Vince ancora la Ternana. Le Fere hanno superato il Foggia al Liberati e tra poco Cristiano Lucarelli commenterà quello che è stato il match odierno.
Inizia la conferenza.
Quanto è stata complicata questa partita: "Siamo andati troppo dietro agli applausi della gente, ci siamo preoccupati troppo dell'estetica e poco della concretezza. Siamo contenti se il pubblico si diverte, ma le partite voglio chiuderle il prima possibile. Sapevo quanto era difficile questa partita. Si dice che è da grande squadra vincere quando si soffre. Noi abbiamo concesso 3 situazioni lontane tra di loro, diluite nel tempo, non c'è stato un impatto dell'avversario che ci ha schiacciato. Ogni tanto ci siamo addormentati e gli abbiamo concesso qualcosina. All'ultimo non potevo rischiare di rimanere in 10 con Kontek ammonito, ho deciso di mettermi a tre perchè con il centrale ammonito e terminati i cambi, non avrei potuto mettere un altro centrale. Abbiamo finito col 3-4-3".

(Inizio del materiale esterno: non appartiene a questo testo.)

(* ===== verification/TlsPolicy.v ===== *)
(** How the relay decides what TLS an outbound connection needs: MTA-STS
    ([internal/smtp/mtasts.go]), DANE ([internal/smtp/dane.go]) and the policy
    of a mail exchanger ([internal/smtp/relay.go]).

    DNS and HTTPS are parameters of the section, each answer depending on a
    count of the calls made so far; certificates are their bytes. *)

From S2P Require Import Prelude GoStrings Dnssec.
From Stdlib Require Import Ascii.

(** * MTA-STS policies *)

Definition MTASTSModeEnforce : string := "enforce".
Definition MTASTSModeTesting : string := "testing".
Definition MTASTSModeNone : string := "none".
Definition mtaSTSMaxPolicyBytes : nat := 64 * 1024.
Definition mtaSTSMaxCacheTTL : Z := 7 * 24 * Hour.

Record MTASTSPolicy := mkPolicy { po_Mode : string; po_MX : list string; po_MaxAge : Z }.
Record mtaSTSEntry := mkEntry { me_policy : MTASTSPolicy; me_id : string; me_expires : Z }.

Record NetMX := mkNetMX { nm_Host : string; nm_Pref : Z }.
Definition Cert : Type := string.

(** [config.SMTPRelay]. *)
Record SMTPRelay := mkRelayCfg {
  rc_Enabled : bool; rc_Host : string; rc_Username : string; rc_Password : string; rc_AllowInsecureAuth : bool;
  rc_MTASTSEnabled : bool; rc_DANEEnabled : bool; rc_DNSSECResolver : string }.

(** [Relay] without the seams of its tests, which are nil in production; the
    MTA-STS cache and the DANE resolver exist when [rl_mtasts], [rl_dane]. *)
Record Relay := mkRelay { rl_cfg : option SMTPRelay; rl_heloName : string; rl_mtasts : bool; rl_dane : bool }.
Definition NewRelay (cfg : option SMTPRelay) (heloName : string) : Relay :=
  mkRelay cfg heloName (from_option rc_MTASTSEnabled false cfg) (from_option rc_DANEEnabled false cfg).
Definition newDANEResolver (resolver : string) : string := if String.eqb resolver "" then "1.1.1.1:53" else resolver.

(** The zero value is opportunistic TLS. *)
Record deliveryTLSPolicy := mkTLSPolicy { tp_requireTLS : bool; tp_mxAuthorized : bool; tp_daneTLSA : list TLSA }.
Definition opportunistic : deliveryTLSPolicy := mkTLSPolicy false true [].

Section Policy.
Context `{GoUnicode, Miekg}.

(** One pattern of [MXMatches], host and pattern in normal form. *)
Definition pattern_matches (host pat : string) : bool :=
  String.eqb pat host ||
  (HasPrefix pat "*." &&
   let suffix := str_drop 1 pat in
   HasSuffix host suffix &&
   let label := str_take (String.length host - String.length suffix) host in
   negb (String.eqb label "") && negb (Contains label ".")).
Definition mx_norm (s : string) : string := ToLower (TrimSuffix s ".").
Definition MXMatches (p : MTASTSPolicy) (host : string) : bool :=
  existsb (fun pat => pattern_matches (mx_norm host) (mx_norm pat)) (po_MX p).

(** One line of a policy body: the fields so far and whether a version was seen. *)
Definition policy_line (acc : MTASTSPolicy * bool) (line : string) : MTASTSPolicy * bool :=
  let '(p, sawVersion) := acc in
  let line := TrimSpace (trim_right (Ascii.eqb "013") line) in
  if String.eqb line "" then acc else
  match Cut line ":" with
  | None => acc
  | Some (key, val) =>
      let key := TrimSpace (ToLower key) in
      let val := TrimSpace val in
      if String.eqb key "version" then (p, sawVersion || EqualFold val "STSv1")
      else if String.eqb key "mode" then (mkPolicy (ToLower val) (po_MX p) (po_MaxAge p), sawVersion)
      else if String.eqb key "mx" then
        if String.eqb val "" then acc else (mkPolicy (po_Mode p) (po_MX p ++ [val]) (po_MaxAge p), sawVersion)
      else if String.eqb key "max_age" then
        match ParseInt val with Some n => (mkPolicy (po_Mode p) (po_MX p) n, sawVersion) | None => acc end
      else acc
  end.
Definition newline : string := String "010" "".
Definition parseMTASTSPolicy (body : string) : result MTASTSPolicy :=
  let '(p, sawVersion) := foldl policy_line (mkPolicy "" [] 0, false) (Split body newline) in
  if negb sawVersion then Err (Errorf "missing STSv1 version") else
  if bool_decide (po_Mode p ∈ [MTASTSModeEnforce; MTASTSModeTesting; MTASTSModeNone]) then Ok p
  else Err (Errorf ("invalid mode " +:+ quote (po_Mode p))).

(** The first part of one TXT record that starts with [id=]. *)
Fixpoint id_part (parts : list string) : option string :=
  match parts with
  | [] => None
  | part :: parts' =>
      let part := TrimSpace part in
      if HasPrefix part "id=" then Some (TrimSpace (str_drop 3 part)) else id_part parts'
  end.
Fixpoint record_id (txts : list string) : string :=
  match txts with
  | [] => ""
  | txt :: txts' =>
      if negb (Contains txt "v=STSv1") then record_id txts'
      else match id_part (Split txt ";") with Some id => id | None => record_id txts' end
  end.

(** * The outside world *)

(** [http]: status and body of a GET without redirects, the body possibly cut
    short by an error. *)
Record DnsEnv := mkDnsEnv {
  de_lookupTXT : nat -> string -> result (list string);
  de_http : nat -> string -> result (Z * result string);
  de_lookupMX : nat -> string -> result (list NetMX);
  de_sort : list NetMX -> list NetMX;
  de_query : nat -> string -> Z -> result (list RR);
  de_now : nat -> Z;
  de_fuel : nat }.
Context (E : DnsEnv).

Record PState := mkPState { ps_entries : gmap string mtaSTSEntry; ps_validator : Validator; ps_calls : nat }.
Definition PM (A : Type) : Type := PState -> option (PState * A).
Definition pret {A} (a : A) : PM A := fun s => Some (s, a).
Definition pmbind {A B} (m : PM A) (f : A -> PM B) : PM B :=
  fun s => match m s with Some (s', a) => f a s' | None => None end.
Notation "x <~ m ; f" := (pmbind m (fun x => f)) (at level 199, m at level 100, f at level 199, right associativity).
(** A call outside, and the clock. *)
Definition outside {A} (f : nat -> A) : PM A :=
  fun s => Some (mkPState (ps_entries s) (ps_validator s) (S (ps_calls s)), f (ps_calls s)).
Definition pclock : PM Z := fun s => Some (s, de_now E (ps_calls s)).

Definition httpsFetchMTASTSPolicy (url : string) : PM (result string) :=
  resp <~ outside (fun n => de_http E n url);
  pret (let? (status, body) := resp in
        if negb (status =? 200) then Err (Errorf ("policy fetch status " +:+ FormatInt status)) else
        let? b := body in Ok (str_take mtaSTSMaxPolicyBytes b)).

Definition stsRecordID (domain : string) : PM string :=
  txts <~ outside (fun n => de_lookupTXT E n ("_mta-sts." +:+ domain));
  pret (match txts with Ok l => record_id l | Err _ => "" end).

(** How long a policy is kept. *)
Definition policy_ttl (p : MTASTSPolicy) : Z :=
  let ttl := i64 (po_MaxAge p * Second) in
  let ttl := if ttl <=? 0 then Hour else ttl in
  if mtaSTSMaxCacheTTL <? ttl then mtaSTSMaxCacheTTL else ttl.

Definition fresh_entry (entries : gmap string mtaSTSEntry) (domain id : string) (now : Z) : option MTASTSPolicy :=
  match entries !! domain with
  | Some ent => if String.eqb (me_id ent) id && (now <? me_expires ent) then Some (me_policy ent) else None
  | None => None
  end.
Definition store_entry (domain : string) (ent : mtaSTSEntry) : PM unit :=
  fun s => Some (mkPState (<[domain := ent]> (ps_entries s)) (ps_validator s) (ps_calls s), tt).

Definition PolicyFor (domain : string) : PM (result (option MTASTSPolicy)) :=
  let domain := mx_norm domain in
  id <~ stsRecordID domain;
  if String.eqb id "" then pret (Ok None) else
  now <~ pclock;
  fun s =>
  match fresh_entry (ps_entries s) domain id now with
  | Some p => Some (s, Ok (Some p))
  | None =>
      (body <~ httpsFetchMTASTSPolicy ("https://mta-sts." +:+ domain +:+ "/.well-known/mta-sts.txt");
       match body with
       | Err e => pret (Err (Wrap ("mta-sts: fetch policy for " +:+ domain) e))
       | Ok b =>
           match parseMTASTSPolicy b with
           | Err e => pret (Err (Wrap ("mta-sts: parse policy for " +:+ domain) e))
           | Ok p =>
               now <~ pclock;
               _ <~ store_entry domain (mkEntry p id (time_add now (policy_ttl p)));
               pret (Ok (Some p))
           end
       end) s
  end.

(** * DANE *)

(** A lookup of the validator; its questions are numbered on their own. *)
Definition dane_lookup (name : string) (t : Z) : PM (result (list RR * bool)) :=
  fun s => match Lookup (de_query E) (de_now E) (de_fuel E) name t (ps_validator s) with
           | Some (v, r) => Some (mkPState (ps_entries s) v (ps_calls s), r)
           | None => None
           end.
Definition mxs_in (rrs : list RR) : list MX := omap (fun r => match r with RR_MX m => Some m | _ => None end) rrs.
Definition tlsas_in (rrs : list RR) : list TLSA := omap (fun r => match r with RR_TLSA t => Some t | _ => None end) rrs.

Definition secureMX (domain : string) : PM (list string * bool) :=
  r <~ dane_lookup domain TypeMX;
  pret (match r with
        | Err _ | Ok ([], _) => ([], false)
        | Ok (rrs, secure) =>
            ((fun m => TrimSuffix (mx_Mx m) ".") <$> SliceStable (fun a b => mx_Preference a <? mx_Preference b) (mxs_in rrs), secure)
        end).

Definition tlsaFor (mxHost : string) : PM (list TLSA) :=
  r <~ dane_lookup ("_25._tcp." +:+ Fqdn mxHost) TypeTLSA;
  pret (match r with Ok (rrs, true) => tlsas_in rrs | _ => [] end).

(** [TLSA.Verify] of the library is the parameter [verify]. *)
Definition tlsaMatches (verify : TLSA -> Cert -> bool) (tlsa : list TLSA) (chain : list Cert) : bool :=
  match chain with
  | [] => false
  | leaf :: _ =>
      existsb (fun t => if ta_Usage t =? 3 then verify t leaf else if ta_Usage t =? 2 then existsb (verify t) chain else false) tlsa
  end.

(** * The policy of a mail exchanger *)

Definition mtaStsPolicyForMX (r : Relay) (domain mxHost : string) : PM deliveryTLSPolicy :=
  if negb (rl_mtasts r) then pret opportunistic else
  policy <~ PolicyFor domain;
  pret (match policy with
        | Err _ | Ok None => opportunistic
        | Ok (Some p) =>
            if String.eqb (po_Mode p) MTASTSModeEnforce then mkTLSPolicy true (MXMatches p mxHost) [] else opportunistic
        end).

Definition tlsaRecords (r : Relay) (host : string) : PM (list TLSA) := if rl_dane r then tlsaFor host else pret [].

Definition tlsPolicyForMX (r : Relay) (domain host : string) (mxSecure : bool) : PM deliveryTLSPolicy :=
  if mxSecure then
    tlsa <~ tlsaRecords r host;
    match tlsa with
    | [] => mtaStsPolicyForMX r domain host
    | _ => pret (mkTLSPolicy true true tlsa)
    end
  else mtaStsPolicyForMX r domain host.

(** The system resolver's records, sorted by preference in an order the
    standard library leaves open for equal ones. *)
Definition system_mx (domain : string) : PM (result (list string * bool)) :=
  mxs <~ outside (fun n => de_lookupMX E n domain);
  pret (let? l := mxs in
        match l with
        | [] => Ok ([domain], false)
        | _ => Ok ((fun m => TrimSuffix (nm_Host m) ".") <$> de_sort E l, false)
        end).

Definition lookupMXHosts (r : Relay) (domain : string) : PM (result (list string * bool)) :=
  if rl_dane r then
    d <~ secureMX domain;
    match d with
    | ([], _) => system_mx domain
    | (hosts, secure) => pret (Ok (hosts, secure))
    end
  else system_mx domain.
End Policy.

Come sta la squadra fisicamente: "Dobbiamo staccare la spina perchè è stata una settimana intensa. Avevo chiesto di tornare a casa dopo questa settimana con 9 punti e ora devo pagare una cena. Il nostro calcio è fatto di attacchi alla profondità, aggressione agli spazi, fatichiamo più degli altri per costruire e creare. Non mi è piaciuto che nel primo tempo non abbiamo concretizzato dando al Foggia voglia di crederci e come era previsto, una volta preso il gol si sarebbero liberati mentalmente, non avevano più nulla da perdere".
In un paio di circostanze la squadra è stata esposta ai contropiedi del Foggia: "Noi abbiamo sempre cercato di fare la partita, poi è ovvio che controllarla tutta è impossibile. Noi però dobbiamo ambire all'eccellenza. Ci può stare che quando sei in vantaggio puoi gestire gli ultimi minuti, ma noi dobbiamo continuare a fare quello che ci ha permesso di ottenere il vantaggio. Più faccio la partita io, meno possibilità ha di farla l'avversario. Poi, le due e tre ripartenze le mettiamo sempre in conto, ci sono anche gli avversari ed è difficile mantenere sempre certi ritmi, sia fisicamente che mentalmente. Noi dobbiamo creare la paura agli avversari che possiamo colpirli in ogni momento, anche quando soffriamo".
Defendi e Partipilo sono stati devastanti: "Abbiamo giocato più su quel lato, a Catania invece è stato diverso. Ogni partita ha una storia a sè. Si riparte dall'ultima partita giocata, ma poi l'avversario cambia, se si gioca in casa cambia ancora di più. Se ci accorciano forti in avanti abbiamo la giocato di sfogo con il corto-lungo sugli esterni che oggi Marino e Partipilo hanno fatto benissimo. Purtroppo questo non l'abbiamo fatto con la Casertana".
Sulla destra invece la Ternana era più bloccata: "Perchè c'era Curcio e Kalombo, un ragazzo che dal punto di vista fisico è interesante, quando accelera mette in difficoltà tutti. Poi qualcosina dal punto di vista difensivo ti concede".
Domenica arriva il Catanzaro che questa settimana non ha giocato: "Non mi preoccupa trovare un avversario più fresco, zero alibi. Mi preoccupa più le qualità del Catanzaro che ha giocatori ideale per il 3-5-2. Hanno Curiale, Evacuo, Di Piazza, a centrocampo Verna, gli esterni di gamba che corrono. Non mi piace fare alibi, se hanno riposato buon per loro ma non ci giustifica".
Gli da un'occhiata alla classifica: "No, mi sta sulle palle in questo momento".
Si vede un grande impegno di tutta la squadra nella fase difensiva: "Si, ma possiamo crescere. Oggi l'abbiamo fatto un pò meno, ma perchè siamo calati nella ripresa. Porto ai ragazzi sempre l'Inter di Mourinho. Se si sacrificavano loro, tanto più dobbiamo farlo noi. Se noi li aggrediamo subito gli avversari arrivano stanchi. Stiamo facendo passi da gigante in questo senso. Non era facile con giocatori che amano giocare con la palla sui piedi, come Vantaggiato, Falletti e Partipilo. Ma la fatica va divisa tra tutti i giocatori. Detto questo, continuiamo a volare bassi".